Он буднично, оскорбительно просто – за пятак – добыл адрес Веры Васильевны в уличной адресной будке; сердце стукнуло было: не Оккервиль? конечно, нет. И не набережная. Он купил хризантем на рынке – мелких, желтых, обернутых в целлофан. Отцвели уж давно. И в булочной выбрал тортик. Продавщица, сняв картонную крышку, показала выбранное на отведенной руке: годится? – но Симеонов не осознал, что берет, отпрянул, потому что за окном булочной мелькнула – или показалось? – Тамара, шедшая брать его на квартире, тепленького. Потом уж в трамвае развязал покупку, поинтересовался. Ну, ничего. Фруктовый. Прилично. Под стеклянистой желейной гладью по углам спали одинокие фрукты: там яблочный ломтик, там – угол подороже – ломтик персика, здесь застыла в вечной мерзлоте половинка сливы, и тут – угол шаловливый, дамский, с тремя вишенками. Бока присыпаны мелкой кондитерской перхотью. Трамвай тряхнуло, тортик дрогнул, и Симеонов увидел на отливавшей водным зеркалом желейной поверхности явственный отпечаток большого пальца – нерадивого ли повара, неуклюжей ли продавщицы. Ничего, старуха плохо видит. И я сразу нарежу. ("Вернись, – печально качал головой демон-хранитель, – беги, спасайся".) Симеонов завязал опять, как сумел, стал смотреть на закат. Узким ручьем шумел (шумела? шумело?) Оккервиль, бился в гранитные берега, берега крошились, как песчаные, оползали в воду. У дома Веры Васильевны он постоял, перекладывая подарки из руки в руку. Ворота, в которые предстояло ему войти, были украшены поверху рыбьей узорной чешуей. За ними страшный двор. Кошка шмыгнула. Да, так он и думал. Великая забытая артистка должна жить вот именно в таком дворе. Черный ход, помойные ведра, узкие чугунные перильца, нечистота. Сердце билось. Отцвели уж давно. В моем сердце больном.

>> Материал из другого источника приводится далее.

Lemma filter_partition {A} (P Q : A -> Prop) `{!forall x, Decision (P x), !forall x, Decision (Q x)} (s : list A) :
  (forall x, x ∈ s -> Q x <-> ~ P x) -> s ≡ₚ filter P s ++ filter Q s.
Proof.
  induction s as [|x s IH]; intros Hx; [done|]. rewrite !(filter_cons _ x).
  assert (IH' : s ≡ₚ filter P s ++ filter Q s) by (apply IH; intros y Hy; apply Hx; by right).
  pose proof (Hx x ltac:(by left)) as Hq. destruct (decide (P x)), (decide (Q x)); try tauto.
  - cbn. by rewrite <- IH'.
  - rewrite <- Permutation_middle. by rewrite <- IH'.
Qed.

Lemma removed_perm strict tx s : ascending s -> tx ∈ s ->
  s ≡ₚ (tx :: dropped strict (tx_Nonce tx) s) ++ without strict (tx_Nonce tx) s.
Proof.
  intros Ha Hin. assert (Hf : filter (fun x => tx_Nonce x = tx_Nonce tx) s = [tx]) by (by apply same_nonce).
  rewrite (filter_partition (fun x => tx_Nonce x = tx_Nonce tx) (fun x => tx_Nonce x <> tx_Nonce tx)) at 1 by done. rewrite Hf.
  cbn [app]. apply perm_skip. destruct strict; cbn [dropped without app]; [|done].
  rewrite (filter_partition (fun x => tx_Nonce tx < tx_Nonce x) (fun x => tx_Nonce x < tx_Nonce tx)) at 1.
  - by rewrite !(filter_filter_l _ _ (fun x => tx_Nonce tx < tx_Nonce x)), (filter_filter_l _ _ (fun x => tx_Nonce x < tx_Nonce tx)) by (intros; cbn; lia).
  - intros x [? _]%list_elem_of_filter. lia.
Qed.

Lemma put_perm tx s : ascending s -> tx :: s ≡ₚ option_list (at_nonce (tx_Nonce tx) s) ++ put tx s.
Proof.
  intros Ha. unfold put. rewrite <- Permutation_middle. destruct (at_nonce (tx_Nonce tx) s) as [old|] eqn:Ho; cbn [option_list app].
  - pose proof (proj1 (of_list_lookup _ _ _ Ha) Ho) as [Hin En]. change (option_list (Some old)) with [old]. cbn [app]. etrans; [|apply perm_swap]. apply perm_skip. rewrite <- En.
    rewrite (removed_perm true old s Ha Hin) at 1. cbn. apply perm_skip, Permutation_app_comm.
  - change (option_list None) with (@nil Transaction). cbn [app]. apply perm_skip. apply filter_partition. intros x Hx. split; [lia|]. intros Hlt.
    assert (tx_Nonce x <> tx_Nonce tx); [|lia]. intros E. assert (at_nonce (tx_Nonce tx) s = Some x) by (by apply of_list_lookup). congruence.
Qed.

Lemma bind_ret {S A B} (m : StM S A) (f : A -> B) st a st' : m st = (Ok a, st') -> (x ← m; mret (f x)) st = (Ok (f a), st').
Proof. intros Hm. by erewrite bindM_step. Qed.

(** One operation: it does not panic, and what leaves the list is what it returns. *)
Lemma list_perform_ok o l s : list_ok l s -> op_ok o s ->
  exists out l', perform o l = (Ok out, l') /\ list_ok l' (after (strict l) o s) /\ strict l' = strict l /\
    entering o s ++ s ≡ₚ out ++ after (strict l) o s.
Proof.
  intros H Ho. pose proof (held_ascending _ _ (ok_held _ _ (lok_txs _ _ H))) as Ha.
  destruct o as [tx bump|n|c g|n|tx|n]; cbn [perform after entering op_ok] in *.
  - destruct Ho as (Hu & Hc & Hf). unfold refused. destruct (at_nonce (tx_Nonce tx) s) as [old|] eqn:Hat; [destruct (keeps_old old tx bump) eqn:Hk|].
    + exists [], l. erewrite bind_ret by (by eapply list_Add_refused). done.
    + destruct (list_Add_ok tx bump l s H Hu Hc Hf) as (l' & Hl & Hok & Hst); [intros ? E; congruence|].
      eexists _, l'. erewrite bind_ret by done. split; [done|]. split; [done|]. split; [done|]. by apply put_perm.
    + destruct (list_Add_ok tx bump l s H Hu Hc Hf) as (l' & Hl & Hok & Hst); [intros ? E; congruence|].
      eexists _, l'. erewrite bind_ret by done. split; [done|]. split; [done|]. split; [done|]. by apply put_perm.
  - destruct (list_Forward_ok n l s H) as (l' & -> & Hok & Hst). eexists _, l'. split; [done|]. split; [done|]. split; [done|].
    cbn [app]. by rewrite <- below_from.
  - destruct (list_Filter_ok c g l s H) as (r & inv & l' & Hl & _ & Hp & Hok & Hst). eexists _, l'. erewrite bind_ret by done.
    split; [done|]. split; [done|]. split; [done|]. cbn [fst snd]. by rewrite <- app_assoc.
  - destruct (list_Cap_ok n l s H Ho) as (l' & -> & Hok & Hst). eexists _, l'. split; [done|]. split; [done|]. split; [done|].
    cbn [app]. rewrite reverse_Permutation, Permutation_app_comm. by rewrite take_drop.
  - case_bool_decide as Hin.
    + specialize (Ho Hin). destruct (list_Remove_ok tx l s H Ho) as (r & l' & Hl & Hp & Hok & Hst). eexists _, l'. erewrite bind_ret by done.
      split; [done|]. split; [done|]. split; [done|]. cbn [fst snd]. rewrite Hp. by apply removed_perm.
    + destruct (list_Remove_absent tx l s H Hin) as (l' & Hl & Hok & Hst). eexists _, l'. by erewrite bind_ret by done.
  - destruct (list_Ready_ok n l s H) as (l' & -> & Hok & Hst). eexists _, l'. split; [done|]. split; [done|]. split; [done|].
    cbn [app]. by rewrite <- ready_prefix.
Qed.

Fixpoint performs (os : list op) : StM txList (list Transaction) :=
  match os with
  | [] => mret []
  | o :: os' => out ← perform o; outs ← performs os'; mret (out ++ outs)
  end.
Fixpoint afters (strict : bool) (os : list op) (s : list Transaction) : list Transaction :=
  match os with [] => s | o :: os' => afters strict os' (after strict o s) end.
Fixpoint entered (strict : bool) (os : list op) (s : list Transaction) : list Transaction :=
  match os with [] => [] | o :: os' => entering o s ++ entered strict os' (after strict o s) end.
Fixpoint ops_ok (strict : bool) (os : list op) (s : list Transaction) : Prop :=
  match os with [] => True | o :: os' => op_ok o s /\ ops_ok strict os' (after strict o s) end.

Lemma performs_ok os : forall l s, list_ok l s -> ops_ok (strict l) os s ->
  exists outs l', performs os l = (Ok outs, l') /\ list_ok l' (afters (strict l) os s) /\ strict l' = strict l /\
    entered (strict l) os s ++ s ≡ₚ outs ++ afters (strict l) os s.
Proof.
  induction os as [|o os IH]; intros l s H Ho; cbn [performs afters entered ops_ok] in *; [by exists [], l|].
  destruct Ho as [Ho Hos]. destruct (list_perform_ok o l s H Ho) as (out & l1 & Hl & Hok & Hst & Hp). rewrite <- Hst in Hos, Hok.
  destruct (IH l1 _ Hok Hos) as (outs & l2 & Hl2 & Hok2 & Hst2 & Hp2). eexists (out ++ outs), l2.
  erewrite bindM_step by done. erewrite bind_ret by done. rewrite Hst in *. split; [done|]. split; [done|]. split; [done|].
  rewrite <- !app_assoc, <- Hp2, (Permutation_app_comm (entering o s)), <- app_assoc, (Permutation_app_comm s), Hp.
  rewrite !app_assoc. apply Permutation_app_tail. apply Permutation_app_comm.
Qed.


End Range.

End txlistspec.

Он позвонил. ("Дурак", – плюнул внутренний демон и оставил Симеонова.) Дверь распахнулась под напором шума, пения и хохота, хлынувшего из недр жилья, и сразу же мелькнула Вера Васильевна, белая, огромная, нарумяненная, черно– и густобровая, мелькнула там, за накрытым столом, в освещенном проеме, над грудой остро, до дверей пахнущих закусок, над огромным шоколадным тортом, увенчанным шоколадным зайцем, громко хохочущая, раскатисто смеющаяся, мелькнула – и была отобрана судьбой навсегда. Пятнадцать человек за столом хохотали, глядя ей в рот: у Веры Васильевны был день рождения, Вера Васильевна рассказывала, задыхаясь от смеха, анекдот. Она начала его рассказывать, еще когда Симеонов поднимался по лестнице, она изменяла ему с этими пятнадцатью, еще когда он маялся и мялся у ворот, перекладывая дефектный торт из руки в руку, еще когда он ехал в трамвае, еще когда запирался в квартире и расчищал на пыльном столе пространство для ее серебряного голоса, еще когда впервые с любопытством достал из пожелтевшего рваного конверта тяжелый, черный, отливающий лунной дорожкой диск, еще когда никакого Симеонова не было на свете, лишь ветер шевелил траву и в мире стояла тишина. Она не ждала его, худая, у стрельчатого окна, вглядываясь в даль, в стеклянные струи реки Оккервиль, она хохотала низким голосом над громоздящимся посудой столом, над салатами, огурцами, рыбой и бутылками, и лихо же пила, чаровница, и лихо же поворачивалась туда-сюда тучным телом. Она предала его. Или это он предал Веру Васильевну? Теперь поздно было разбираться.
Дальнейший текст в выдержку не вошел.